The Wikipedia page mentions the ancient Egyptians were aware of electric eel and fish, and thus were given "supernatural" powers. Did people understand that a static electricity shock was a similar thing, even if it's not coming from an animal?

  • Attributing it to a God being angry would be dependant on their culture : some may, some may not...
    – Solar Mike
    Commented Oct 14, 2018 at 6:47

1 Answer 1


This is a long answer, so here is a list of connections that the public could have made, in no particular order:

  • It was the work of the Gods and Goddesses
  • It was the manifestation of the spirit within the object
  • It was a form of magnetism
  • It was a miniaturised form of lightning
  • It was proof of hidden powers and magic of various kinds
  • It was some unexplainable and inexplicable phenomena

Read on for detailed explanations of each...

The idea of static electricity and its effects have been around for a very long time:

Already in the stone age our ancestors were fascinated by the mysterious phenomenon of static electricity.

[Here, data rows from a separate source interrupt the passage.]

(** * Order-book connectors: Kucoin, Binance, Kraken and BitMEX

    A shallow embedding of the four connector scripts
    ([kucoin50.js], [binance20.js], the Kraken depth-100 script and
    [bitmex25.js]) and the properties of their order-book maintenance,
    projection, volume conversion and duplicate-insertion gate.

    Modelling conventions.
    - A JavaScript number is an exact rational ([Qc]) or one of the three
      non-finite values; IEEE rounding is not modelled.
    - A value read off the wire is a string or a number ([value]).
    - [Array.prototype.sort] and lodash's [orderBy] are stable sorts; they
      are modelled by a stable insertion sort driven by the comparator.
    - A handler takes the decoded message and returns [Ok] with the new
      book, the rows handed to the sink and the lines it wrote to the
      console, or [Throw] for an uncaught exception.
    - The rows of one call are those its record builder yields from the
      book as it is at the call.  Kucoin and Kraken build every row before
      they wait for the database, and BitMEX never rewrites an order
      object, so these are the rows they write.  Binance builds a row
      after the INSERT of the row before it and rewrites quantities in
      place: what its rows carry when other messages are handled in
      between is the subject of [BinanceObjects].  The answers of the
      database are not modelled.
    - Arithmetic is exact: a property that would hold of rationals and
      fail of doubles by rounding or overflow is not stated. *)

From Stdlib Require Import Ascii QArith Qcanon.
From stdpp Require Import gmap strings list sorting.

Hellström S. (1998) The discovery of static electricity and its manifestation. In: ESD — The Scourge of Electronics. Springer, Berlin, Heidelberg

However, in ancient times, so many things were uncertain that the phenomena of static electricity would have been relatively unremarkable. Voltaire wrote "On the Limits of the Human Mind" in the 1700s, describing phenomena after phenomena that no scientist or anyone else could explain. Static electricity in comparison to other questions of the time - such as why the mind could control the movement of an arm or a leg, or how the heart works, or logs change to embers - would have been a phenomenon of a lesser degree:

Has anyone ever been able to say precisely how a log is changed on the hearth into burning carbon, and by what mechanism lime is kindled by fresh water? Is the first principle of the movement of the heart in animals properly understood? does one know clearly how generation is accomplished? has one guessed what gives us sensations, ideas, memory? We do not understand the essence of matter any more than the children who touch its surface.

Who will teach us by what mechanism this grain of wheat that we throw into the ground rises again to produce a pipe laden with an ear of corn, and how the same soil produces an apple at the top of this tree, and a chestnut on its neighbour? Many teachers have said-'' What do I not know? " Montaigne used to say " What do I know? "

Ruthlessly trenchant fellow, wordy pedagogue, meddlesome theorist, you seek the limits of your mind. They are at the end of your nose.

Voltaire, Francois-Marie Arouet. Philosophical Dictionary by Francois-Marie Arouet Voltaire: Limits Of The Human Mind. http://www.online-literature.com/voltaire/philosophical-dictionary/59/.

However, that is not to say that no efforts had been made to try and understand it:

Thales from Miletos (mathematician) described in 600 years B.C. how the material amber could become "animated" and attract dust and down.

Hellström S. (1998) The discovery of static electricity and its manifestation. In: ESD — The Scourge of Electronics. Springer, Berlin, Heidelberg

Around the time of Thales - so 600 BC onwards, people thought that the static electricity force was connected to the rubbing process that caused it: this is what Thales thought, among others. Thales then made the connection between the spark and lightning, and this was one connection that the average layman would have made too.

If this average person was living in a society in which there was a god or goddess that was associated with lightning, it seems likely that they would have assumed that the small spark of electricity was the result of the actions of said gods. Indeed, some people did associate the attraction to hidden powers and magic.

Further, Thales was of the view that everything was full of Gods - that is to say, each and every inanimate object has a spirit. Perhaps it was of his opinion that this static electricity was an example of the manifestation of it, and it is possible that this leaked into the general populace's opinion too.

Pliny the Elder, a Roman author, a naturalist and natural philosopher, also mentioned this curious property of amber in his encyclopedia, describing it to be similar to magnetism. However, whether or not the public bought this explanation is unclear. It is more likely that in that religion-centric society it was just assumed to be the work of the gods, as previously described.

Later on, in the Middle Ages, this trend of people generally not bothering themselves with it continued: Michaelangelo may have used it as a metaphor for life in the Sistine Chapel, but he didn't believe it literally, and generally there was no formal study of it.